[Available records]
(** ** Leftovers of earlier runs *)

Lemma fetch_leaf_cert_indep (env : Env) (w v : world) :
  fst (fetch_leaf_cert env w) = fst (fetch_leaf_cert env v) /\
  (fst (fetch_leaf_cert env w) = Return tt ->
   leaf_pem (disk (snd (fetch_leaf_cert env w)))
   = leaf_pem (disk (snd (fetch_leaf_cert env v)))).
Proof.
  rewrite !fetch_leaf_cert_run. cbv zeta.
  destruct (Z.eqb _ 0); [|split; [reflexivity | discriminate]].
  destruct (re_search _ _); [|split; [reflexivity | discriminate]].
  destruct (encode_utf8 _); split; try reflexivity; discriminate.
Qed.

Lemma extract_aia_issuer_url_indep (env : Env) (w v : world) :
  leaf_pem (disk w) = leaf_pem (disk v) ->
  fst (extract_aia_issuer_url env w) = fst (extract_aia_issuer_url env v).
Proof.
  intros H. rewrite !extract_aia_issuer_url_run. cbv zeta. rewrite H.
  destruct (Z.eqb _ 0); [|reflexivity].
  destruct (re_search _ _); reflexivity.
Qed.

Lemma download_issuer_indep (env : Env) (url : str) (w v : world) :
  (fst (curl env url) = 0%Z -> is_Some (snd (curl env url))) ->
  fst (download_issuer env url w) = fst (download_issuer env url v) /\
  (fst (download_issuer env url w) = Return tt ->
   issuer_bin (disk (snd (download_issuer env url w)))
   = issuer_bin (disk (snd (download_issuer env url v)))).
Proof.
  intros Hsave. rewrite !download_issuer_run. cbv zeta.
  destruct (Z.eqb _ 0) eqn:Hrc; [|split; [reflexivity | discriminate]].
  apply Z.eqb_eq in Hrc. destruct (Hsave Hrc) as [b ->]. simpl.
  destruct (length b <? 200)%nat; split; try reflexivity; discriminate.
Qed.

Lemma issuer_to_pem_indep (env : Env) (w v : world) :
  issuer_bin (disk w) = issuer_bin (disk v) ->
  (forall d, fst (x509_inform_DER env d) = 0%Z ->
             is_Some (snd (x509_inform_DER env d))) ->
  fst (issuer_to_pem env w) = fst (issuer_to_pem env v) /\
  (fst (issuer_to_pem env w) = Return tt ->
   issuer_pem (disk (snd (issuer_to_pem env w)))
   = issuer_pem (disk (snd (issuer_to_pem env v)))).
Proof.
  intros Hbin Hsave. rewrite !issuer_to_pem_run. cbv zeta. rewrite <- Hbin.
  destruct (issuer_bin (disk w)) as [data|];
    [|split; [reflexivity | discriminate]].
  destruct (contains BEGIN_CERTIFICATE data); [split; reflexivity|].
  destruct (Z.eqb _ 0) eqn:Hrc; [|split; [reflexivity | discriminate]].
  apply Z.eqb_eq in Hrc. destruct (Hsave _ Hrc) as [b ->]. simpl.
  destruct (decode_utf8 Ignore b); [|split; [reflexivity | discriminate]].
  destruct (contains _ _); split; try reflexivity; discriminate.
Qed.

Lemma build_bundle_indep (env : Env) (w v : world) :
  issuer_pem (disk w) = issuer_pem (disk v) ->
  fst (build_bundle env w) = fst (build_bundle env v) /\
  (fst (build_bundle env w) = Return tt ->
   bundle_pem (disk (snd (build_bundle env w)))
   = bundle_pem (disk (snd (build_bundle env v)))).
Proof.
  intros Hpem. rewrite !build_bundle_run. cbv zeta. rewrite <- Hpem.
  destruct (certifi_where env) as [rb|];
    [|split; [reflexivity | discriminate]].
  destruct (decode_utf8 Strict rb); [|split; [reflexivity | discriminate]].
  destruct (issuer_pem (disk w)) as [ib|];
    [|split; [reflexivity | discriminate]].
  destruct (decode_utf8 Strict ib); [|split; [reflexivity | discriminate]].
  destruct (encode_utf8 _); split; try reflexivity; discriminate.
Qed.

Lemma verify_bundle_indep (env : Env) (w v : world) :
  bundle_pem (disk w) = bundle_pem (disk v) ->
  fst (verify_bundle env w) = fst (verify_bundle env v).
Proof.
  intros H. rewrite !verify_bundle_run. cbv zeta. rewrite H.
  destruct (contains _ _); reflexivity.
Qed.

Lemma files_eq (d d' : files) :
  leaf_pem d = leaf_pem d' -> issuer_bin d = issuer_bin d' ->
  issuer_pem d = issuer_pem d' -> bundle_pem d = bundle_pem d' -> d = d'.
Proof. destruct d, d'; simpl; congruence. Qed.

[Exercise aim]
Repeat every entry word for word.

[Exercise answer]
(** ** Leftovers of earlier runs *)

Lemma fetch_leaf_cert_indep (env : Env) (w v : world) :
  fst (fetch_leaf_cert env w) = fst (fetch_leaf_cert env v) /\
  (fst (fetch_leaf_cert env w) = Return tt ->
   leaf_pem (disk (snd (fetch_leaf_cert env w)))
   = leaf_pem (disk (snd (fetch_leaf_cert env v)))).
Proof.
  rewrite !fetch_leaf_cert_run. cbv zeta.
  destruct (Z.eqb _ 0); [|split; [reflexivity | discriminate]].
  destruct (re_search _ _); [|split; [reflexivity | discriminate]].
  destruct (encode_utf8 _); split; try reflexivity; discriminate.
Qed.

Lemma extract_aia_issuer_url_indep (env : Env) (w v : world) :
  leaf_pem (disk w) = leaf_pem (disk v) ->
  fst (extract_aia_issuer_url env w) = fst (extract_aia_issuer_url env v).
Proof.
  intros H. rewrite !extract_aia_issuer_url_run. cbv zeta. rewrite H.
  destruct (Z.eqb _ 0); [|reflexivity].
  destruct (re_search _ _); reflexivity.
Qed.

Lemma download_issuer_indep (env : Env) (url : str) (w v : world) :
  (fst (curl env url) = 0%Z -> is_Some (snd (curl env url))) ->
  fst (download_issuer env url w) = fst (download_issuer env url v) /\
  (fst (download_issuer env url w) = Return tt ->
   issuer_bin (disk (snd (download_issuer env url w)))
   = issuer_bin (disk (snd (download_issuer env url v)))).
Proof.
  intros Hsave. rewrite !download_issuer_run. cbv zeta.
  destruct (Z.eqb _ 0) eqn:Hrc; [|split; [reflexivity | discriminate]].
  apply Z.eqb_eq in Hrc. destruct (Hsave Hrc) as [b ->]. simpl.
  destruct (length b <? 200)%nat; split; try reflexivity; discriminate.
Qed.

Lemma issuer_to_pem_indep (env : Env) (w v : world) :
  issuer_bin (disk w) = issuer_bin (disk v) ->
  (forall d, fst (x509_inform_DER env d) = 0%Z ->
             is_Some (snd (x509_inform_DER env d))) ->
  fst (issuer_to_pem env w) = fst (issuer_to_pem env v) /\
  (fst (issuer_to_pem env w) = Return tt ->
   issuer_pem (disk (snd (issuer_to_pem env w)))
   = issuer_pem (disk (snd (issuer_to_pem env v)))).
Proof.
  intros Hbin Hsave. rewrite !issuer_to_pem_run. cbv zeta. rewrite <- Hbin.
  destruct (issuer_bin (disk w)) as [data|];
    [|split; [reflexivity | discriminate]].
  destruct (contains BEGIN_CERTIFICATE data); [split; reflexivity|].
  destruct (Z.eqb _ 0) eqn:Hrc; [|split; [reflexivity | discriminate]].
  apply Z.eqb_eq in Hrc. destruct (Hsave _ Hrc) as [b ->]. simpl.
  destruct (decode_utf8 Ignore b); [|split; [reflexivity | discriminate]].
  destruct (contains _ _); split; try reflexivity; discriminate.
Qed.

Lemma build_bundle_indep (env : Env) (w v : world) :
  issuer_pem (disk w) = issuer_pem (disk v) ->
  fst (build_bundle env w) = fst (build_bundle env v) /\
  (fst (build_bundle env w) = Return tt ->
   bundle_pem (disk (snd (build_bundle env w)))
   = bundle_pem (disk (snd (build_bundle env v)))).
Proof.
  intros Hpem. rewrite !build_bundle_run. cbv zeta. rewrite <- Hpem.
  destruct (certifi_where env) as [rb|];
    [|split; [reflexivity | discriminate]].
  destruct (decode_utf8 Strict rb); [|split; [reflexivity | discriminate]].
  destruct (issuer_pem (disk w)) as [ib|];
    [|split; [reflexivity | discriminate]].
  destruct (decode_utf8 Strict ib); [|split; [reflexivity | discriminate]].
  destruct (encode_utf8 _); split; try reflexivity; discriminate.
Qed.

Lemma verify_bundle_indep (env : Env) (w v : world) :
  bundle_pem (disk w) = bundle_pem (disk v) ->
  fst (verify_bundle env w) = fst (verify_bundle env v).
Proof.
  intros H. rewrite !verify_bundle_run. cbv zeta. rewrite H.
  destruct (contains _ _); reflexivity.
Qed.

Lemma files_eq (d d' : files) :
  leaf_pem d = leaf_pem d' -> issuer_bin d = issuer_bin d' ->
  issuer_pem d = issuer_pem d' -> bundle_pem d = bundle_pem d' -> d = d'.
Proof. destruct d, d'; simpl; congruence. Qed.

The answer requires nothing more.